4 Replies Latest reply on Aug 29, 2012 2:22 PM by fangyuchen

    Grouping Api and its Effect on JTA Transaction

    fangyuchen

      Hi, I use Weblogic 11g and Infinispan 5.1.5 on a two-node cluster. There are two caches on the cluster and each cache has only one copy of data. I want to put elements on that two caches transactionally so I use Weblogic built-in JTA transcation manager. In order to reduce transaction cost. I use Grouping api. So all the data that I want to put is in the same node. I hope that could reduce a two-phrase transaction into one-phrase. But Weblogic still tell me it uses two-phrase transaction. 

       

      Use Grouping API when doing JTA has any advantage?

       

      Is it possiblity for infinispan to reduce into a one-phrase transaction?

       

      Thanks.

        • 1. Re: Grouping Api and its Effect on JTA Transaction
          an1310

          Take a look at synchronizations (https://docs.jboss.org/author/display/ISPN/Infinispan+transactions)

           

          The grouping API does have benefits; I use it for my use case where I have to pessimisticly acquire locks on keys across several caches in the same transaction.  By knowing the group, I can execute it on the local data owner, which means all lock acquisition is local -- no RPC involved.  You'll probably see a similar benefit.

          • 2. Re: Grouping Api and its Effect on JTA Transaction
            fangyuchen

            I checked the synchronizations.

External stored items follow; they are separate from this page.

Lemma admit_run_ok c parent spec now : harmless (admit_run c parent spec now).
Proof. intros b H. unfold admit_run. eapply wp_mono; [apply (admit_in_slot_good nothing b); by apply good_refl|]. intros [] ? [? _]; finish. Qed.
Lemma admit_metadata_run_ok c spec now : harmless (admit_metadata_run c spec now).
Proof. intros b H. unfold admit_metadata_run. eapply wp_mono; [apply (admit_in_slot_good nothing b); by apply good_refl|]. intros [] ? [? _]; finish. Qed.
Lemma admit_enrollment_metadata_run_ok c r e spec now : harmless (admit_enrollment_metadata_run c r e spec now).
Proof.
  intros b H. pose proof (good_refl nothing b H) as Hg. unfold admit_enrollment_metadata_run. do 3 walk1. eapply wp_mono; [by apply (admit_in_slot_good nothing b)|]. intros [] ? [? _]; finish.
Qed.

(** ** Workflows *)
Definition receipt_at (c : ConnectionId) (key : StartKey) (spec : RunSpec) (id : RunId) (b : Broker) : Prop :=
  exists x, starts b !! (c, key) = Some x /\ sr_spec x = spec /\ sr_run x = id.
Lemma start_workflow_spec c context key spec now b : inv b -> wp (start_workflow c context key spec now)
  (fun r b' => good (on_ok (to_start (c, key) spec) r) b b' /\
    match r with inr id => receipt_at c key spec id b' /\ (forall x, starts b !! (c, key) = Some x -> sr_spec x = spec /\ sr_run x = id) | inl _ => True end) b.
Proof.
  intros H. unfold start_workflow. expiry (good_refl nothing b H). walk1. checked_run Hg. do 2 walk1. rewrite <- (w_starts _ _ W). destruct (starts b0 !! (c, key)) as [receipt|] eqn:Es.
  - do 2 walk1. apply bool_decide_eq_true in E3. bind. eapply wp_lineage; [exact Hg|]. intros ids _ Hn Hi. cbv beta iota. bind. eapply wp_mono; [by apply charge_good|]. intros [e|[]] b1 [Hg1 Hch]; [finish|].
    destruct (Hch I) as [C1 _]. cbv beta iota. bind. apply wp_run; [finish|]. intros run' Hr'. cbv beta iota. apply wp_ret.
    match goal with |- context [good _ b ?z] => set (b2 := z); assert (Hg2 : good nothing b b2) end.
    { after Hg1. apply (step_run_data nothing _ _ context run'); [done| |done]. by apply run_data_keeps. }
    split; [finish|]. split; [|by intros x [= <-]]. exists receipt. unfold b2. cbn. by rewrite (c_starts _ _ C1).
  - walk1. bind. eapply wp_lineage; [exact Hg|]. intros ids _ Hn Hi. cbv beta iota. bind. eapply wp_mono; [by apply charge_good|]. intros [e|[]] b1 [Hg1 Hch]; [finish|].
    destruct (Hch I) as [C1 _]. cbv beta iota. unfold admit_run. bind. eapply wp_mono; [by apply (admit_in_slot_good nothing b)|]. intros [e|id] b2 [Hg2 Had]; [finish|]. destruct Had as [[As Ap Ar] [x Hx]]. cbv beta iota.
    bind. apply wp_run; [congruence|]. intros x' Hx'. cbv beta iota. match goal with |- wp _ _ ?z => set (b3 := z); assert (Hg3 : good nothing b b3) end.
    { after Hg2. apply (step_run_data nothing _ _ id x'); [done| |done]. apply run_data_keeps; try done. cbn. apply union_subseteq_l. }
    bind. apply wp_run; [finish|]. intros y Hy. cbv beta iota. match goal with |- wp _ _ ?z => set (b4 := z); assert (Hg4 : good nothing b b4) end.
    { after Hg3. apply (step_run_data nothing _ _ context y); [done| |done]. by apply run_data_keeps. }
    apply wp_bind, wp_modify, wp_ret. assert (Hnone : starts b4 !! (c, key) = None) by (change (starts b2 !! (c, key) = None); by rewrite As, (c_starts _ _ C1)).
    set (P := to_start (c, key) spec id). split; [|split].
    + after (good_nothing P _ _ Hg4). by apply step_start.
    + eexists. cbn. rewrite lookup_insert_eq. done.
    + congruence.
Qed.

Lemma cancel_start_ok c key now : harmless (cancel_start c key now).
Proof. intros b H. unfold cancel_start. expiry (good_refl nothing b H). do 4 walk1. eapply wp_withdrawing; [apply cut_withdraws|exact Hg|]. finish. Qed.
Lemma status_spec c id now b : inv b -> wp (status c id now) (fun r b' => good nothing b b' /\ (is_inr r -> (used_bytes (global b) + 256 <= used_bytes (global b'))%N)) b.
Proof.
  intros H. unfold status. expiry (good_refl nothing b H). do 5 walk1. bind. eapply wp_mono; [apply charge_good; [exact Hg|constructor]|]. intros [e|[]] b1 [Hg1 Hch]; [finish|]. apply wp_ret. split; [done|]. intros _. destruct (Hch I) as (_ & _ & ->). rewrite (w_global _ _ W). lia.
Qed.
Lemma forget_run_ok c id : harmless (forget_run c id).
Proof.
  intros b H. pose proof (good_refl nothing b H) as Hg. unfold forget_run. do 4 walk1. apply wp_modify. cbn [on_ok]. after Hg. apply step_run_delete. intros i run Hr Hp.
  rewrite negb_true_iff, !orb_false_iff in E1. destruct E1 as [[_ Hc] _]. assert (Ht : existsb (fun x => bool_decide (r_parent x.2 = Some id)) (entries (runs b)) = true); [|congruence].
  apply existsb_exists. exists (i, run). split; [by apply list_elem_of_In, elem_of_entries|]. by apply bool_decide_eq_true.
Qed.

(** ** Leases *)
Lemma commit_lease_spec transition now b : inv b -> wp (commit_lease transition now)
  (fun r b' => good (on_ok to_lease r) b b' /\ match r with inr l => writer_at b' (session (lease_target l)) = Some l | inl _ => True end) b.
Proof.
  intros H. pose proof (good_refl nothing b H) as Hg. unfold commit_lease. walk1. checked_run Hg. do 3 walk1. apply ok_or_inr, find_target_some in E0 as (Et & Rt & At).
  bind. apply wp_mint; [finish|]. intros Hle. pose proof (good_mint _ _ _ Hg Hle) as Hg1. cbv beta iota. walk1. walk1. change (targets b !! session (lt_target transition) = Some x0) in E0.
  assert (x0 = x) as -> by congruence. apply wp_bind, wp_modify, wp_ret. set (l := mkLease _ _ _). split; [|unfold writer_at; cbn; by rewrite lookup_insert_eq]. cbn [on_ok].
  after (good_nothing (to_lease l) _ _ Hg1). eapply step_retarget; [exact Et| | | |done].
  - intros t [= <-]. right. by intros y [= <-].
  - intros _ t [= <-]. destruct (inv_targets _ H _ _ Et) as [A B C D]. split; cbn; try done; try lia; intros l' [= <-]; done.
  - intros t l' [= <-]. cbn. by intros [= <-].
Qed.

Lemma human_takeover_spec t b : inv b -> wp (human_takeover t)
  (fun r b' => good nothing b b' /\ (is_inr r -> writer_at b' (session t) = None /\ forall c g, slot_of b' c Ordinary = Some (RefOrdinary g) -> t ∉ control (scope (g_request g)))) b.
Proof.
  intros H. pose proof (good_refl nothing b H) as Hg. unfold human_takeover. do 2 walk1. apply wp_bind, wp_modify. set (b1 := cancel_presentation_for_target t b).
  assert (Hg1 : good nothing b b1) by (eapply good_withdraws; [exact Hg|apply withdraws_slot]). bind. apply wp_mint; [finish|]. intros Hle. pose proof (good_mint _ _ _ Hg1 Hle) as Hg2.
  set (b2 := b1 <| sequence := _ |>) in *. cbv beta iota. set (slots := grant_slots (fun g => bool_decide (t ∈ control (scope (g_request g)))) (fun _ => false) b2).
  destruct (revoke_slots_spec slots b2 (good_parents _ _ _ Hg2)) as (b3 & E3 & W3 & S3). bind. eapply wp_update; [exact E3|]. cbv beta iota.
  assert (Hg3 : good nothing b b3) by eauto using good_withdraws. do 2 walk1. apply wp_modify. split; [|intros _; split].
  - after Hg3. eapply step_retarget; [exact E0| | |by intros y l [= <-]|done].
    + intros y [= <-]. right. by intros z [= <-].
    + intros H3 y [= <-]. destruct (inv_targets _ H3 _ _ E0) as [A B C D]. split; cbn; auto; [|done]. rewrite (w_sequence _ _ W3). unfold b2. cbn. lia.
  - unfold writer_at. cbn. by rewrite lookup_insert_eq.
  - intros c g Hs Hin. change (slot_of b3 c Ordinary = Some (RefOrdinary g)) in Hs. rewrite (S3 c Ordinary) in Hs; [done|].
    eapply elem_of_grant_slots; [exact (withdrawn_slot_some W3 _ _ _ Hs)|]. by apply bool_decide_eq_true.
Qed.

(** ** Requests *)
Lemma prepare_request_spec c id o now b : inv b -> wp (prepare_request c id o now)
  (fun r b' => good (on_ok (fun q => to_request q id o) r) b b' /\
    match r with
    | inr q => (used_bytes (global b) + op_reserved_bytes o <= used_bytes (global b'))%N /\ (sequence b < ref_sequence q)%N
    | inl _ => True
    end) b.
Proof.
  intros H. unfold prepare_request. expiry (good_refl nothing b H). walk1. checked_run Hg. do 3 walk1. bind. apply wp_mint_id; [finish|]. intros Hle.
  pose proof (good_mint _ _ _ Hg Hle) as Hg1. set (q := mkRef _ _). set (b1 := b0 <| sequence := _ |>) in *. cbv beta iota. bind. eapply wp_lineage; [exact Hg1|]. intros ids _ Hn Hi. cbv beta iota.
  bind. eapply wp_mono; [by apply charge_good|]. intros [e|[]] b2 [Hg2 Hch]; [finish|]. destruct (Hch I) as (C2 & S2 & B2). cbv beta iota. apply wp_bind, wp_modify.
  set (P := to_request q id o). match goal with |- wp _ _ ?z => set (b3 := z) end. pose proof (e_sequence _ _ _ _ (good_evolve _ _ _ Hg)) as Hseq.
  assert (Hq : (sequence b < ref_sequence q)%N) by (cbn; lia).
  assert (Hg3 : good P b b3).
  { after (good_nothing P _ _ Hg2). apply step_request; try done.
    - split; [by rewrite (c_instance _ _ C2)|]. rewrite (c_sequence _ _ C2). cbn. lia.
    - rewrite (c_requests _ _ C2). exact (fresh_request b0 (good_inv _ _ _ Hg)). }
  assert (Hb : (used_bytes (global b) + op_reserved_bytes o <= used_bytes (global b3))%N) by (change (global b3) with (global b2); rewrite B2; change (global b1) with (global b0); rewrite (w_global _ _ W); lia).
  destruct (charged_some b1 b2 id run C2 (live_found _ _ _ _ _ Ey)) as (u & Hu). bind. destruct (is_direct_input _).
  - apply wp_run; [change (runs b3) with (runs b2); congruence|]. intros run' Hr'. cbv beta iota. apply wp_ret. split; [|done]. after Hg3.
    apply (step_run_data P _ _ id run'); [done| |done]. by apply run_data_keeps.
  - apply wp_ret, wp_ret. by split.
Qed.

But I do not think it can keep the consisitency between the two cache as two-phase transction does.

             

            Do you mean to use the lock operation to explictly acquire the lock on the cache?

             

            In my use case, it is possibile that the Node A process the transcation but the Node B own all the data. So the RPC can not be avoided.

             

            • 3. Re: Grouping Api and its Effect on JTA Transaction
              an1310

              Depending on what you mean about "consistency," you may also need to check out recovery.

               

              As for your use case, you may also want to check out the DistributedExecutor service.  That way you can serialize a task that executes on the main key owner.  You'll still incur a RPC marshalling the requisite data, but the transaction can be run in the task context.  This way, the transaction only runs on the main data owner and any backups -- say (B,C), rather than (A,B,C). 

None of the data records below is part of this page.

(** Every call of [fetchNewToken] sends exactly one POST. *)
Lemma fetchNewToken_posts (t : TokenUpdater) (w : World) :
  posts (snd (fetchNewToken t w)) = S (posts w).
Proof.
  unfold fetchNewToken, bind, http_Post.
  set (ev := EvPost _ _ _).
  assert (Hp : forall w0, posts (emit ev w0) = S (posts w0))
    by (intros; apply posts_emit_post).
  destruct (network w) as [|[err|body ce] rest]; simpl; try apply Hp.
  unfold with_defer.
  match goal with |- context [close_body ce (snd ?x)] => idtac | _ => idtac end.
  destruct body as [bytes|err]; simpl.
  - destruct (json_Unmarshal bytes) as [r|]; simpl.
    + destruct (decide (AccessToken r <> "")); simpl.
      * unfold bind.
        match goal with |- context [publish_token t r ?w0] =>
          pose proof (posts_publish_token t r w0) as H1;
          destruct (publish_token t r w0) as [[[]|m] w1] end; simpl in *.
        -- pose proof (posts_publish_expiry t r w1) as H2.
           destruct (publish_expiry t r w1) as [[[]|m] w2]; simpl in *;
             rewrite posts_close_body, H2, H1; apply Hp.
        -- rewrite posts_close_body, H1; apply Hp.
      * rewrite posts_close_body; apply Hp.
    + rewrite posts_close_body; apply Hp.
  - rewrite posts_close_body; apply Hp.
Qed.


(** The outcome of a fetch, read off the answer it gets. *)
Lemma fetchNewToken_no_token (t : TokenUpdater) (w : World) :
  answer_token json_Unmarshal (next_answer w) = None ->
  fst (fetchNewToken t w) = Ret (answer_error json_Unmarshal (next_answer w))
  /\ values (snd (fetchNewToken t w)) = values w
  /\ int64s (snd (fetchNewToken t w)) = int64s w
  /\ now (snd (fetchNewToken t w)) = now w
  /\ chans (snd (fetchNewToken t w)) = chans w
  /\ network (snd (fetchNewToken t w)) = tail (network w).
Proof.
  unfold fetchNewToken, bind, http_Post, next_answer, answer_token, answer_error.
  destruct (network w) as [|[err|[bytes|err] ce] rest] eqn:Hn; simpl;
    unfold with_defer.
  - intros _. repeat split. exact Hn.
  - intros _. repeat split.
  - destruct (json_Unmarshal bytes) as [r|]; simpl.
    + destruct (decide (AccessToken r <> "")); [discriminate|]. simpl.
      intros _. destruct ce; repeat split.
    + intros _. destruct ce; repeat split.
  - intros _. destruct ce; repeat split.
Qed.

Lemma fetchNewToken_error_iff (t : TokenUpdater) (w : World) (err : error) :
  fst (fetchNewToken t w) = Ret (Some err)
  <-> answer_error json_Unmarshal (next_answer w) = Some err.
Proof.
  unfold fetchNewToken, bind, http_Post, next_answer, answer_error.
  destruct (network w) as [|[e|[bytes|e] ce] rest]; simpl;
    try (split; intros H; congruence).
  unfold with_defer.
  destruct (json_Unmarshal bytes) as [r|]; simpl; [|split; intros H; congruence].
  destruct (decide (AccessToken r <> "")); simpl; [|split; intros H; congruence].
  unfold bind.
  match goal with |- context [publish_token t r ?w0] =>
    destruct (publish_token t r w0) as [[[]|m] w1] end; simpl;
    [|split; intros H; congruence].
  destruct (publish_expiry t r w1) as [[[]|m] w2]; simpl;
    split; intros H; congruence.
Qed.

Lemma NewTokenUpdater_outcome (config : TokenUpdaterConfig) (w : World) :
  fst (NewTokenUpdater config w) =
    match fst (fetchNewToken (fresh_updater config) w) with
    | Ret (Some err) =>
        Ret (None, Some (Errorf_w "accesstoken could not be fetched: " err))
    | Ret None => Ret (Some (fresh_updater config), None)
    | Panic msg => Panic msg
    end
  /\ snd (NewTokenUpdater config w) = snd (fetchNewToken (fresh_updater config) w).
Proof.
  unfold NewTokenUpdater, bind. fold (fresh_updater config).
  destruct (fetchNewToken (fresh_updater config) w) as [[[err|]|m] w1];
    split; reflexivity.
Qed.

(** C5. [NewTokenUpdater] sends exactly one POST, whatever comes of it,
    and its result is decided by that one fetch: a fetch that returns an
    error [err] makes it return the nil refresher with the error
    ["accesstoken could not be fetched: "] wrapping [err], a fetch that
    returns nil makes it return the refresher and no error; the fetch
    returns an error exactly when the POST fails, the body cannot be read,
    or the body does not parse. *)
Theorem NewTokenUpdater_single_fetch (config : TokenUpdaterConfig) (w : World) :
  posts (snd (NewTokenUpdater config w)) = S (posts w)
  /\ snd (NewTokenUpdater config w) = snd (fetchNewToken (fresh_updater config) w)
  /\ fst (NewTokenUpdater config w) =
       match fst (fetchNewToken (fresh_updater config) w) with
       | Ret (Some err) =>
           Ret (None, Some (Errorf_w "accesstoken could not be fetched: " err))
       | Ret None => Ret (Some (fresh_updater config), None)
       | Panic msg => Panic msg
       end
  /\ (forall r, fst (NewTokenUpdater config w) = Ret r ->
        (fst r = None <-> exists err,
            answer_error json_Unmarshal (next_answer w) = Some err
            /\ snd r = Some (Errorf_w "accesstoken could not be fetched: " err)
            /\ Unwrap (Errorf_w "accesstoken could not be fetched: " err) = Some err)
        /\ (fst r = None <-> snd r <> None)).
Proof.
  destruct (NewTokenUpdater_outcome config w) as [Hres Hw].
  split; [rewrite Hw; apply fetchNewToken_posts|].
  split; [exact Hw|]. split; [exact Hres|].
  intros r Hr. rewrite Hres in Hr.
  pose proof (fetchNewToken_error_iff (fresh_updater config) w) as Hiff.
  destruct (fst (fetchNewToken (fresh_updater config) w)) as [[err|]|m];
    [| |discriminate]; injection Hr as <-; simpl.
  - split; [|split; [discriminate|reflexivity]].
    split; [|reflexivity]. intros _. exists err.
    split; [apply Hiff; reflexivity|]. split; reflexivity.
  - split; split; try discriminate; try congruence.
    intros (err & _ & H & _). discriminate.
Qed.

(** ** Reading the token *)

Lemma GetAccessToken_nil_cell (t : TokenUpdater) (w : World) :
  accessToken t = None -> GetAccessToken t w = (Panic nil_deref, w).
Proof. intros H. unfold GetAccessToken, bind, Value_Load. rewrite H. reflexivity. Qed.

Lemma GetAccessToken_cell (t : TokenUpdater) (w : World) (a : nat) (v : any) :
  accessToken t = Some a -> values w !! a = Some v ->
  GetAccessToken t w = (Ret (Sprintf_v v), w).
Proof.
  intros H Hv. unfold GetAccessToken, bind, Value_Load. rewrite H, Hv. reflexivity.
Qed.

(** ** A fetch on the refresher [NewTokenUpdater] builds *)

(** An answer that carries a token makes the fetch store it; the cell
    pointer of the fresh refresher is nil and the store faults. *)
Lemma fetchNewToken_fresh_faults (config : TokenUpdaterConfig) (w : World) :
  answer_token json_Unmarshal (next_answer w) <> None ->
  fst (fetchNewToken (fresh_updater config) w) = Panic nil_deref.
Proof.
  unfold fetchNewToken, bind, http_Post, next_answer, answer_token.
  destruct (network w) as [|[err|[bytes|err] ce] rest]; simpl; try congruence.
  unfold with_defer. destruct (json_Unmarshal bytes) as [r|]; simpl; [|congruence].
  destruct (decide (AccessToken r <> "")); simpl; congruence.
Qed.

Lemma NewTokenUpdater_faults (config : TokenUpdaterConfig) (w : World) :
  answer_token json_Unmarshal (next_answer w) <> None ->
  fst (NewTokenUpdater config w) = Panic nil_deref.
Proof.
  intros H. destruct (NewTokenUpdater_outcome config w) as [Hres _].
  rewrite Hres, fetchNewToken_fresh_faults by exact H. reflexivity.
Qed.

(** Whatever [NewTokenUpdater] returns has both cell pointers nil. *)
Lemma NewTokenUpdater_cells_nil (config : TokenUpdaterConfig) (w : World)
      (t : TokenUpdater) (e : option error) :
  fst (NewTokenUpdater config w) = Ret (Some t, e) ->
  accessToken t = None /\ ExpireTimestamp t = None.
Proof.
  intros H. destruct (NewTokenUpdater_outcome config w) as [Hres _].
  rewrite Hres in H.
  destruct (fst (fetchNewToken (fresh_updater config) w)) as [[err|]|m];
    try discriminate.
  injection H as <- _. split; reflexivity.
Qed.

(** ** Fetches that bring no token *)

Lemma no_token_next (w : World) :
  Forall (fun r => answer_token json_Unmarshal r = None) (network w) ->
  answer_token json_Unmarshal (next_answer w) = None.
Proof.
  unfold next_answer. intros H. destruct (network w) as [|r rest]; [reflexivity|].
  inversion H; assumption.
Qed.

Lemma fetch_times_no_token (n : nat) (t : TokenUpdater) (w : World) :
  Forall (fun r => answer_token json_Unmarshal r = None) (network w) ->
  fst (fetch_times json_Unmarshal n t w) = Ret tt
  /\ values (snd (fetch_times json_Unmarshal n t w)) = values w
  /\ int64s (snd (fetch_times json_Unmarshal n t w)) = int64s w.
Proof.
  revert w. induction n as [|n IH]; intros w Hall; simpl; [repeat split|].
  unfold bind.
  destruct (fetchNewToken_no_token t w (no_token_next w Hall))
    as (Hr & Hv & Hi & _ & _ & Hn).
  destruct (fetchNewToken t w) as [o w1]; simpl in *. subst o.
  assert (Hall1 : Forall (fun r => answer_token json_Unmarshal r = None) (network w1)).
  { rewrite Hn. destruct (network w); [constructor|]. inversion Hall; assumption. }
  destruct (IH w1 Hall1) as (H1 & H2 & H3).
  rewrite Hv in H2. rewrite Hi in H3. repeat split; assumption.
Qed.

(** C10, amended.  With the token cell allocated and never stored to, and
    every answer of the endpoint so far without a token, [GetAccessToken]
    returns the formatted unset value ["<nil>"], which has five characters
    and is not the empty string. *)
Theorem GetAccessToken_before_any_token
        (t : TokenUpdater) (a : nat) (w : World) (n : nat) :
  accessToken t = Some a ->
  values w !! a = Some any_nil ->
  Forall (fun r => answer_token json_Unmarshal r = None) (network w) ->
  fst (GetAccessToken t (snd (fetch_times json_Unmarshal n t w))) = Ret "<nil>"
  /\ String.length "<nil>" = 5%nat
  /\ "<nil>" <> "".
Proof.
  intros Ha Hv Hall.
  destruct (fetch_times_no_token n t w Hall) as (_ & Hvals & _).
  split; [|split; [reflexivity|discriminate]].
  rewrite (GetAccessToken_cell t _ a any_nil); [reflexivity|exact Ha|].
  rewrite Hvals. exact Hv.
Qed.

              • 4. Re: Grouping Api and its Effect on JTA Transaction
                fangyuchen

                To achieve the ACI (not D, its in memory)  . The two-phase transaction has its problem. But it is much stronger than the synchronizations. 

                 

                Use  DistributedExecutor  is an option  need  invesigate because we hope to use client-server mode finally when hotrod fully support JTA. (Infinispan team guys, please don't make us wait too long. we keen to that)

                 

                Thank you for your advice.